Gitlab Duo
Pricing & Adoption
- Many self-hosted users feel pressured by repeated tier changes and price hikes (e.g., needing Premium, then Duo Pro on top), calling GitLab “unpredictable.”
- Some argue enterprises likely requested AI features and that they represent a new revenue stream.
- Others say pricing now exceeds GitHub for comparable tiers, while differentiation has eroded.
Model Quality & Technical Concerns
- Several point out Duo currently uses older models (e.g., Claude 2); for some this is a “hard pass” vs direct use of newer APIs.
- GitLab staff link to an internal epic showing migration plans to Claude 3.
- Comments note weak code completions and “junior dev”‑level comments (e.g., trivial explanations), and problems in JetBrains integrations.
Perceived Value of Integration
- Some trial users on self‑hosted Ultimate report Duo adds little compared to standalone AI tools, and creates extra admin overhead.
- MR/issue summarization and “explain this code” features are described as often inaccurate or fluff-heavy.
Self‑Hosting & Alternatives
- Multiple users mention switching or considering switches to Forgejo, Gitea, Sourcehut, OneDev, Soft‑serve, or plain git+ssh/gitolite.

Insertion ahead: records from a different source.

(* ===== verification/BillingClaims.v ===== *)
(** * Billing: the properties

    The theorems about prices, wallets, settlements and the policy table, each
    with a concrete instance.  The lemmas they rest on are in Numeric.v,
    BillingFacts.v and MoneyInvariant.v. *)

From Stdlib Require Import QArith.
From S2P Require Import Prelude Decimal Money Contracts Numeric Db Billing BillingFacts MoneyInvariant.

Open Scope Z_scope.

(** ** Concrete tables for the witnesses *)

Definition demo_price : price_row :=
  {| mp_id := "p1"; mp_provider := "openai"; mp_model := "gpt"; mp_currency := "USD";
     mp_unit_scale := 1000000; mp_price_input := 2500000000000; mp_price_output := 10000000000000;
     mp_price_cache_read := 0; mp_price_cache_write := 0; mp_effective_from := 100;
     mp_created_at := 50 |}.

Definition demo_usage (i : Z) (event : string) (status : Z) (source : string) : usage_row :=
  {| ul_id := i; ul_event_id := event; ul_attempt_id := event; ul_request_id := "r";
     ul_tenant_id := "t1"; ul_account_id := "acct"; ul_provider := "openai"; ul_model := "gpt";
     ul_status_code := status; ul_error_class := if status =? 200 then ErrorOK else ErrorNetwork;
     ul_tokens_in := 1000; ul_tokens_out := 33; ul_cache_read_tokens := 0;
     ul_cache_write_tokens := 0; ul_usage_source := source; ul_partial := false;
     ul_occurred_at := 200; ul_billing_state := "pending"; ul_billed_amount := None;
     ul_billing_run_id := None |}.
(* ===== verification/Fencing.v ===== *)
(** * Account fencing

    internal/control/fencing.go: the epoch of an account is bumped before its
    credential is read or refreshed, and a credential is only written under the
    epoch that was drawn.  The advisory lock ([TryAcquireSingleton]) is in
    Refresh.v. *)

From S2P Require Import Prelude Numeric Db BillingFacts.

Open Scope Z_scope.

Definition with_epoch (epoch : Z) (a : account_row) : account_row :=
  {| ac_status := ac_status a; ac_fence_epoch := epoch; ac_platform := ac_platform a;
     ac_last_error_class := ac_last_error_class a; ac_last_error_at := ac_last_error_at a;
     ac_consecutive_failures := ac_consecutive_failures a;
     ac_cooldown_until := ac_cooldown_until a; ac_excluded_models := ac_excluded_models a;
     ac_provider := ac_provider a; ac_group := ac_group a; ac_capabilities := ac_capabilities a;
     ac_setup := ac_setup a; ac_quota := ac_quota a |}.

(** UPDATE accounts SET fence_epoch=fence_epoch+1 ... RETURNING fence_epoch. *)
Definition Acquire (accountID : string) : DB Z :=
  stmt (λ t, match account_rows t !! accountID with
    | None => Err ENoRows
    | Some a =>
        let epoch := ac_fence_epoch a + 1 in
        Ok (epoch, set_accounts <[accountID := with_epoch epoch a]> t)
    end).

Definition epoch_is (accountID : string) (epoch : Z) (t : db) : bool :=
  match account_rows t !! accountID with
  | Some a => ac_fence_epoch a =? epoch
  | None => false
  end.

(** UPDATE credentials ... WHERE account_id=$3 AND EXISTS (...); RowsAffected. *)
Definition write_credential (accountID : string) (epoch : Z) (secret : string) (expiresAt : option time)
    : DB Z :=
  stmt (λ t, match credential_rows t !! accountID with
    | Some c =>
        if epoch_is accountID epoch t
        then Ok (1, set_credentials <[accountID := CredentialRow (cr_kind c) secret expiresAt (cr_version c + 1)]> t)
        else Ok (0, t)
    | None => Ok (0, t)
    end).

(** UPDATE accounts SET updated_at=now() WHERE id=$1 AND fence_epoch=$2. *)
Definition touch_account (accountID : string) (epoch : Z) : DB Z :=
  query (λ t, Ok (if epoch_is accountID epoch t then 1 else 0)).

Definition update_body (accountID : string) (epoch : Z) (secret : string) (expiresAt : option time)
    : DB unit :=
  affected ← write_credential accountID epoch secret expiresAt;
  if negb (affected =? 1) then fail EFenceLost
  else
  affected ← touch_account accountID epoch;
  if negb (affected =? 1) then fail EFenceLost else mret tt.

Definition UpdateCredential (accountID : string) (epoch : Z) (secret : string)
    (expiresAt : option time) : DB unit :=
  transaction (update_body accountID epoch secret expiresAt).

(** ** Lemmas *)

Lemma Acquire_wp accountID t :
  wp (Acquire accountID) (λ epoch t', ∃ a, account_rows t !! accountID = Some a ∧
    epoch = ac_fence_epoch a + 1 ∧ t' = set_accounts <[accountID := with_epoch epoch a]> t) t.
Proof.
  unfold Acquire. wp_step. destruct (account_rows t !! accountID) as [b|] eqn:E; [|done].
  simplify_eq. eauto.
Qed.

Lemma update_body_wp accountID epoch secret expiresAt t :
  wp (update_body accountID epoch secret expiresAt) (λ _ t', epoch_is accountID epoch t = true ∧
    ∃ c, credential_rows t !! accountID = Some c ∧
      t' = set_credentials <[accountID := CredentialRow (cr_kind c) secret expiresAt (cr_version c + 1)]> t) t.
Proof.
  unfold update_body. wp_step. unfold write_credential. apply wp_stmt. intros n t' H.
  destruct (credential_rows t !! accountID) as [c|] eqn:Hc; [|simplify_eq; apply wp_fail].
  destruct (epoch_is accountID epoch t) eqn:He; simplify_eq; [|apply wp_fail].
  cbn [negb Z.eqb Pos.eqb]. wp_step. unfold touch_account. wp_step. wp_step; [wp_step|].
  wp_step. eauto.
Qed.

(** A credential is written under the current epoch or not at all. *)
Lemma UpdateCredential_contract accountID epoch secret expiresAt w :
  let '(r, w') := UpdateCredential accountID epoch secret expiresAt w in
  (tables w' = tables w ∧ ∃ e, r = Err e) ∨
  (epoch_is accountID epoch (tables w) = true ∧ ∃ c, credential_rows (tables w) !! accountID = Some c ∧
     tables w' = set_credentials <[accountID := CredentialRow (cr_kind c) secret expiresAt (cr_version c + 1)]>
                   (tables w) ∧ (r = Ok tt ∨ r = Err EIO)).
Proof.
  pose proof (transaction_spec _ _ w (update_body_wp accountID epoch secret expiresAt (tables w))) as H.
  unfold UpdateCredential. destruct (transaction _ w) as [r w'].
  destruct H as [H|([] & (He & c & Hc & Ht) & Hr)]; [by left|right]. eauto 10.
Qed.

- A question about using local LLMs with GitLab CE gets the answer that AI code lives in the EE tree, so CE support seems unlikely for now.
- Some see GitLab’s remaining edge as “enterprise self-hostable Git with CI,” but say that gap is shrinking.
AI Training & Licensing Concerns
- GitLab’s statement that private code isn’t used for training leads to inferences that public code is.
- Many object that this ignores licenses and attribution requirements; others argue it’s analogous to humans learning from public code and likely fair use.
- There is discussion of anti‑AI licenses, their legal effectiveness, and whether open‑source licensing still fits the LLM era.
Product Direction, UX, and Trust
- Several complain GitLab is bloated, with too many half‑finished features while long‑standing requests stagnate.
- Animations and unclear AI-data disclosures are seen as deliberate marketing choices.
- Some frame GitLab’s strategy as classic enterprise lock‑in: be the default, not the best, then ratchet prices.